TASK DIRECTIONS: Give the count of lines below that include the word "ValidationError", and say nothing else.

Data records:
(* ===== verification/Errors.v ===== *)
(** Exceptions: the [AppError] hierarchy of core/exceptions.py with its status
    codes, codes and subclass relation, the builtin and library exceptions the
    modelled code meets, and the HTTP status each one becomes. *)
From S2P Require Import Prelude.

(** The classes of core/exceptions.py, [AppError] first. *)
Inductive app_kind :=
| AppError | NotFoundError | ValidationError | AuthenticationError | AuthorizationError
| ConflictError | RateLimitError | ExternalServiceError | LLMConfigurationError
| PayloadTooLargeError | EntityNotFoundError | EdgeNotFoundError | EpisodeNotFoundError
| GraphTimeoutError | LLMStructuredOutputError | ServiceUnavailableError
| CacheUnavailableError | GraphBackendUnavailableError | RateLimitUnavailableError
| MetricsUnavailableError | DatabaseUnavailableError | SearchLegFailedError | GoneError
| CursorExpiredError | PIIUnavailableError.

#[export] Instance app_kind_eq_dec : EqDecision app_kind.
Proof. solve_decision. Defined.

(** The direct base class inside the hierarchy. *)
Definition app_base (k : app_kind) : option app_kind :=
  match k with
  | AppError => None
  | LLMStructuredOutputError | PIIUnavailableError => Some ExternalServiceError
  | CacheUnavailableError | GraphBackendUnavailableError | RateLimitUnavailableError
  | MetricsUnavailableError | DatabaseUnavailableError | SearchLegFailedError =>
      Some ServiceUnavailableError
  | CursorExpiredError => Some ValidationError
  | _ => Some AppError
  end.

(** The class attribute [status_code], inherited where a class does not set it. *)
Definition status_code (k : app_kind) : Z :=
  match k with
  | AppError => 500
  | NotFoundError | EntityNotFoundError | EdgeNotFoundError | EpisodeNotFoundError => 404
  | ValidationError => 422
  | AuthenticationError => 401
  | AuthorizationError => 403
  | ConflictError => 409
  | RateLimitError => 429
  | ExternalServiceError | LLMConfigurationError | LLMStructuredOutputError => 502
  | PayloadTooLargeError => 413
  | GraphTimeoutError => 504
  | GoneError => 410
  | CursorExpiredError => 400
  | ServiceUnavailableError | CacheUnavailableError | GraphBackendUnavailableError
  | RateLimitUnavailableError | MetricsUnavailableError | DatabaseUnavailableError
  | SearchLegFailedError | PIIUnavailableError => 503
  end.

(** [isinstance] between the classes: [k] is [k'] or inherits from it (three levels). *)
Definition app_isinstance (k k' : app_kind) : bool :=
  bool_decide (k = k')
  || match app_base k with
     | None => false
     | Some b =>
         bool_decide (b = k')
         || match app_base b with None => false | Some c => bool_decide (c = k') end
     end.

(** The classes that also inherit from the builtin [ValueError]. *)
Definition app_is_value_error (k : app_kind) : bool :=
  match k with GoneError | CursorExpiredError => true | _ => false end.

(** The exceptions of httpx the code tells apart, each a [RequestError]. *)
Inductive httpx_kind := ConnectError | TimeoutException | OtherRequestError.

(** The classes of core/openbao_exceptions.py, [OpenBaoError] first. *)
Inductive openbao_kind :=
| OpenBaoError | OpenBaoConnectionError | OpenBaoAuthError | OpenBaoSecretNotFoundError
| OpenBaoNamespaceError | OpenBaoRateLimitError.

(** Every exception the modelled code raises or lets through. *)
Inductive exn :=
| AppExc (k : app_kind) (msg : string)
| HTTPException (status : Z) (title : string)
| ValueError (msg : string)
| TypeError (msg : string)
| KeyError (msg : string)
| IndexError
| RuntimeError (msg : string)
| IntegrityError
| MultipleResultsFound
| RedisError (msg : string)
| DatabaseError (msg : string)
| HttpxError (k : httpx_kind)
| OpenBaoExc (k : openbao_kind) (msg : string)
| Retry (defer_us : Z)
| CancelledError.

(** [except ValueError] catches this. *)
Definition is_value_error (e : exn) : bool :=
  match e with
  | AppExc k _ => app_is_value_error k
  | ValueError _ => true
  | _ => false
  end.

(** [except SQLAlchemyError] catches this. *)
Definition is_sqlalchemy_error (e : exn) : bool :=
  match e with DatabaseError _ | IntegrityError | MultipleResultsFound => true | _ => false end.

(** [except IntegrityError] catches this. *)
Definition is_integrity (e : exn) : bool := match e with IntegrityError => true | _ => false end.

(** [except Exception] catches everything but [asyncio.CancelledError]. *)
Definition is_exception (e : exn) : bool :=
  match e with CancelledError => false | _ => true end.

(** The table [register_exception_handlers] builds. *)
Definition handlers : list (app_kind * Z) :=
  [ (NotFoundError, 404); (ValidationError, 422); (CursorExpiredError, 400);
    (AuthenticationError, 401); (AuthorizationError, 403); (ConflictError, 409);
    (RateLimitError, 429); (ExternalServiceError, 502); (PIIUnavailableError, 503);
    (LLMConfigurationError, 502); (PayloadTooLargeError, 413); (EntityNotFoundError, 404);
    (EdgeNotFoundError, 404); (EpisodeNotFoundError, 404); (GraphTimeoutError, 504);
    (GoneError, 410); (ServiceUnavailableError, 503); (CacheUnavailableError, 503);
    (GraphBackendUnavailableError, 503); (RateLimitUnavailableError, 503);
    (MetricsUnavailableError, 503); (DatabaseUnavailableError, 503);
    (SearchLegFailedError, 503) ].

(** The status of the response an exception that leaves a handler becomes:
    [_to_problem_json] for the hierarchy (every class has a handler, the base one
    at least), the status an [HTTPException] carries, 500 for anything else. *)
Definition http_status (e : exn) : Z :=
  match e with
  | AppExc k _ => status_code k
  | HTTPException st _ => st
  | _ => 500
  end.

(** The [Retry-After] header of [_to_problem_json]. *)
Definition PII_RETRY_AFTER_SECONDS : Z := 30.
Definition retry_after_header (k : app_kind) : option Z :=
  if decide (k = PIIUnavailableError) then Some PII_RETRY_AFTER_SECONDS else None.

(** The status the handler table announces is the one the problem body carries. *)
Lemma handlers_agree : Forall (λ '(k, st), status_code k = st) handlers.
Proof. repeat constructor. Qed.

OUTPUT FOR THIS EXERCISE: 4